### DIRECTIONS FOR THIS TASK
Would you pull out every line of the material that contains the string "assert"?
--- DATA LISTING Enclosed Below ---
(** The forwarding part of [ReceivedBytes]. *)
Lemma ReceivedBytes_forward_step bytes s :
  sharing_inv s -> ~ p2p_fresh s ->
  sharing_inv (ReceivedBytes_forward bytes s) /\
  ~ p2p_fresh (ReceivedBytes_forward bytes s) /\
  frame s (ReceivedBytes_forward bytes s) /\
  output_object (ReceivedBytes_forward bytes s) = output_object s /\
  bytes_received_ (ReceivedBytes_forward bytes s) =
    to_uint64 (bytes_received_ s + blen bytes) /\
  exists news,
    extends s (ReceivedBytes_forward bytes s) news /\
    completions news = [] /\
    count is_FileShare news = 0%nat /\
    count is_VerifyPayload news = 0%nat /\
    (p2p_off s ->
     p2p_off (ReceivedBytes_forward bytes s) /\
     count is_p2p_file_call news = 0%nat).
Proof.
  intros Inv Nf. pose proof Inv as [Hs [Hc [Hfd _]]].
  pose proof (ReceivedBytes_forward_cases bytes s Hs Hc) as Cases.
  cbv zeta in Cases.
  set (counted :=
         if delegate_ s then
           emit (c_BytesReceived (to_uint64 (bytes_received_ s + blen bytes))
                   (payload_size (install_plan_ s)))
             (set_bytes_received_
                (to_uint64 (bytes_received_ s + blen bytes)) s)
         else
           set_bytes_received_ (to_uint64 (bytes_received_ s + blen bytes))
             s) in *.
  (* the state once the bytes are counted, and once they are written *)
  assert (Counted : exists l0,
    extends s counted l0 /\ completions l0 = [] /\
    count is_FileShare l0 = 0%nat /\ count is_VerifyPayload l0 = 0%nat /\
    count is_p2p_file_call l0 = 0%nat /\
    count is_FileMakeVisible l0 = 0%nat /\
    frame s counted /\ output_object counted = output_object s /\
    bytes_received_ counted = to_uint64 (bytes_received_ s + blen bytes) /\
    crashed counted = false /\
    p2p_file_id_ counted = p2p_file_id_ s /\
    p2p_sharing_fd_ counted = p2p_sharing_fd_ s /\
    p2p_visible_ counted = p2p_visible_ s /\
    writer_ counted = writer_ s).
  { subst counted. destruct (delegate_ s) eqn:Ed; eexists;
      (split; [unfold extends; simpl; news|]);
      unfold frame; simpl; repeat split; auto. }
  destruct Counted
    as [l0 [E0 [C0 [F0 [V0 [P0 [M0 [Fr0 [O0 [B0 [K0 [I0 [D0 [Vi0 W0]]]]]]]]]]]]]].
  (* what follows a state [x] reached by calls [lx] that are neither
     file calls nor completions *)
  assert (Promote : forall x lx,
    extends s x lx -> completions lx = [] ->
    count is_FileShare lx = 0%nat -> count is_VerifyPayload lx = 0%nat ->
    count is_p2p_file_call lx = 0%nat ->
    count is_FileMakeVisible lx = 0%nat ->
    frame s x -> output_object x = output_object s ->
    bytes_received_ x = to_uint64 (bytes_received_ s + blen bytes) ->
    crashed x = false ->
    p2p_file_id_ x = p2p_file_id_ s ->
    p2p_sharing_fd_ x = p2p_sharing_fd_ s ->
    p2p_visible_ x = p2p_visible_ s ->
    sharing_inv (ReceivedBytes_promote x) /\
    ~ p2p_fresh (ReceivedBytes_promote x) /\
    frame s (ReceivedBytes_promote x) /\
    output_object (ReceivedBytes_promote x) = output_object s /\
    bytes_received_ (ReceivedBytes_promote x) =
      to_uint64 (bytes_received_ s + blen bytes) /\
    exists news,
      extends s (ReceivedBytes_promote x) news /\
      completions news = [] /\
      count is_FileShare news = 0%nat /\
      count is_VerifyPayload news = 0%nat /\
      (p2p_off s ->
       p2p_off (ReceivedBytes_promote x) /\
       count is_p2p_file_call news = 0%nat)).
  { intros x lx Ex Cx Fx Vx Px Mx Frx Ox Bx Kx Ix Dx Vix.
    assert (Hsx : system_state_ x = true)
      by (destruct Frx as [H _]; congruence).
    destruct (ReceivedBytes_promote_step x Hsx)
      as [lp [Core [Ip [Dp [Ep [Cp [Pp [Wp [Vp Mp]]]]]]]]].
    unfold same_core in Core. decompose [and] Core.
    unfold frame in Frx. decompose [and] Frx.
    assert (Nfp : ~ p2p_fresh (ReceivedBytes_promote x)).
    { intros [F1 F2]. apply Nf. split; congruence. }
    assert (Zfs : count is_FileShare lp = 0%nat).
    { destruct Mp as [[Z _]|[-> _]]; [|reflexivity].
      unfold count in *.
      assert (Sub : forall l, List.length (filter is_p2p_file_call l) = 0%nat
                      -> List.length (filter is_FileShare l) = 0%nat).
      { induction l as [|c l IH]; [reflexivity|]. simpl.
        destruct c; simpl; try exact IH; discriminate. }
      apply Sub. exact Pp. }
    assert (Ext : extends s (ReceivedBytes_promote x) (lx ++ lp)).
    { unfold extends in *. rewrite Ep, Ex, app_assoc. reflexivity. }
    split.
    { apply (sharing_inv_extend s _ (lx ++ lp) Inv Nf Ext);
        try congruence.
      - intros F. rewrite Ip, Ix. apply Hfd. congruence.
      - rewrite count_app, Fx, Zfs. reflexivity.
      - rewrite count_app, Mx.
        destruct Mp as [[Z V]|[-> [Va [Vb _]]]]; [left|right];
          simpl; repeat split; first [reflexivity|congruence]. }
    split; [exact Nfp|].
    split; [unfold frame; repeat split; congruence|].
    split; [congruence|]. split; [congruence|].
    exists (lx ++ lp). split; [exact Ext|].
    rewrite completions_app, !count_app, Cx, Cp, Fx, Zfs, Vx, Vp, Px, Pp.
    split; [reflexivity|]. split; [reflexivity|]. split; [reflexivity|].
    intros [Hid Hfd0]. split; [split; congruence|reflexivity]. }
  destruct (writer_ s) as [w|] eqn:Ew.
  - set (ok := fst (writer_Write (log counted) bytes)) in *.
    set (error := snd (writer_Write (log counted) bytes)) in *.
    set (written := set_code_ error (emit (c_Write bytes ok error) counted))
      in *.
    assert (Ew0 : extends s written (l0 ++ [c_Write bytes ok error])).
    { unfold extends in *. subst written. simpl. rewrite E0.
      rewrite app_assoc. reflexivity. }
    assert (Written :
      frame s written /\ output_object written = output_object s /\
      bytes_received_ written =
        to_uint64 (bytes_received_ s + blen bytes) /\
      crashed written = false /\
      p2p_file_id_ written = p2p_file_id_ s /\
      p2p_sharing_fd_ written = p2p_sharing_fd_ s /\
      p2p_visible_ written = p2p_visible_ s /\
      system_state_ written = true).
    { subst written. unfold frame in *. simpl.
      decompose [and] Fr0. repeat split; congruence. }
    destruct Written as [Frw [Ow [Bw [Kw [Iw [Dw [Vw Hsw]]]]]]].
    clearbody written.
    destruct ok eqn:Eok.
    + rewrite Cases.
      apply (Promote written (l0 ++ [c_Write bytes true error]) Ew0);
        rewrite ?completions_app, ?count_app, ?C0, ?F0, ?V0, ?P0, ?M0;
        try reflexivity; try assumption.
    + rewrite Cases.
      set (dropped :=
             if negb (String.eqb (p2p_file_id_ s) "") then
               CloseP2PSharingFd true written
             else written) in *.
      assert (Dropped : exists ld,
        p2p_step written dropped ld /\
        p2p_visible_ dropped = p2p_visible_ written /\
        count is_FileShare ld = 0%nat /\
        (p2p_file_id_ s = "" -> ld = [] /\ dropped = written) /\
        (p2p_sharing_fd_ dropped <> -1 -> p2p_file_id_ dropped <> "")).
      { subst dropped.
        destruct (String.eqb (p2p_file_id_ s) "") eqn:Eid; simpl negb;
          cbv iota; tests.
        - exists []. split; [apply p2p_step_refl|].
          split; [reflexivity|]. split; [reflexivity|].
          split; [auto|]. rewrite Dw, Iw. exact Hfd.
        - destruct (CloseP2PSharingFd_step true written Hsw)
            as [l [St [[Off1 Off2] [Vis [Nsh _]]]]].
          exists l. split; [exact St|]. split; [exact Vis|].
          split; [exact Nsh|]. split; [intros F; contradiction|].
          intros F. contradiction. }
      clearbody dropped.
      destruct Dropped as [ld [[Core [Ed Kd]] [Vd [Fd [Idd Hfdd]]]]].
      destruct (p2p_calls_quiet _ Kd) as [Cd [Md [_ Vpd]]].
      destruct (TerminateProcessing_step dropped)
        as [lt [Et [Frt [Ct [Bt [Vt [Ot [Kt [Wt [Offt
              [Cpt [Fst [Mvt [Unt [Wrt [Vpt [Lt Pt]]]]]]]]]]]]]]]]].
      unfold same_core in Core. decompose [and] Core.
      unfold frame in Frt, Frw. decompose [and] Frt. decompose [and] Frw.
      assert (Ext : extends s (TerminateProcessing dropped)
                      ((l0 ++ [c_Write bytes false error]) ++ ld ++ lt)).
      { unfold extends in *. rewrite Et, Ed, Ew0, !app_assoc.
        reflexivity. }
      split.
      { apply (sharing_inv_extend s _ _ Inv Nf Ext).
        - congruence.
        - congruence.
        - apply p2p_off_not_fresh. exact Offt.
        - destruct Offt as [_ F]. intros G. contradiction.
        - rewrite !count_app, F0, Fd, Fst. reflexivity.
        - left. rewrite !count_app, M0, Md, Mvt.
          split; [reflexivity|]. congruence. }
      split; [apply p2p_off_not_fresh; exact Offt|].
      split; [unfold frame; repeat split; congruence|].
      split; [congruence|].
      split; [congruence|].
      eexists. split; [exact Ext|].
      rewrite !completions_app, !count_app, C0, Cd, Cpt, F0, Fd, Fst, V0,
        Vpd, Vpt, P0.
      split; [reflexivity|]. split; [reflexivity|]. split; [reflexivity|].
      intros [Hid Hfd0]. split; [exact Offt|].
      destruct (Idd Hid) as [-> Hdw]. simpl.
      apply Pt. rewrite Hdw. congruence.
  - rewrite Cases.
    apply (Promote counted l0); assumption.
Qed.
--- End of Enclosed DATA LISTING ---
### RESULT FOR THIS EXERCISE
  assert (Counted : exists l0,
  assert (Promote : forall x lx,
    assert (Hsx : system_state_ x = true)
    assert (Nfp : ~ p2p_fresh (ReceivedBytes_promote x)).
    assert (Zfs : count is_FileShare lp = 0%nat).
      assert (Sub : forall l, List.length (filter is_p2p_file_call l) = 0%nat
    assert (Ext : extends s (ReceivedBytes_promote x) (lx ++ lp)).
    assert (Ew0 : extends s written (l0 ++ [c_Write bytes ok error])).
    assert (Written :
      assert (Dropped : exists ld,
      assert (Ext : extends s (TerminateProcessing dropped)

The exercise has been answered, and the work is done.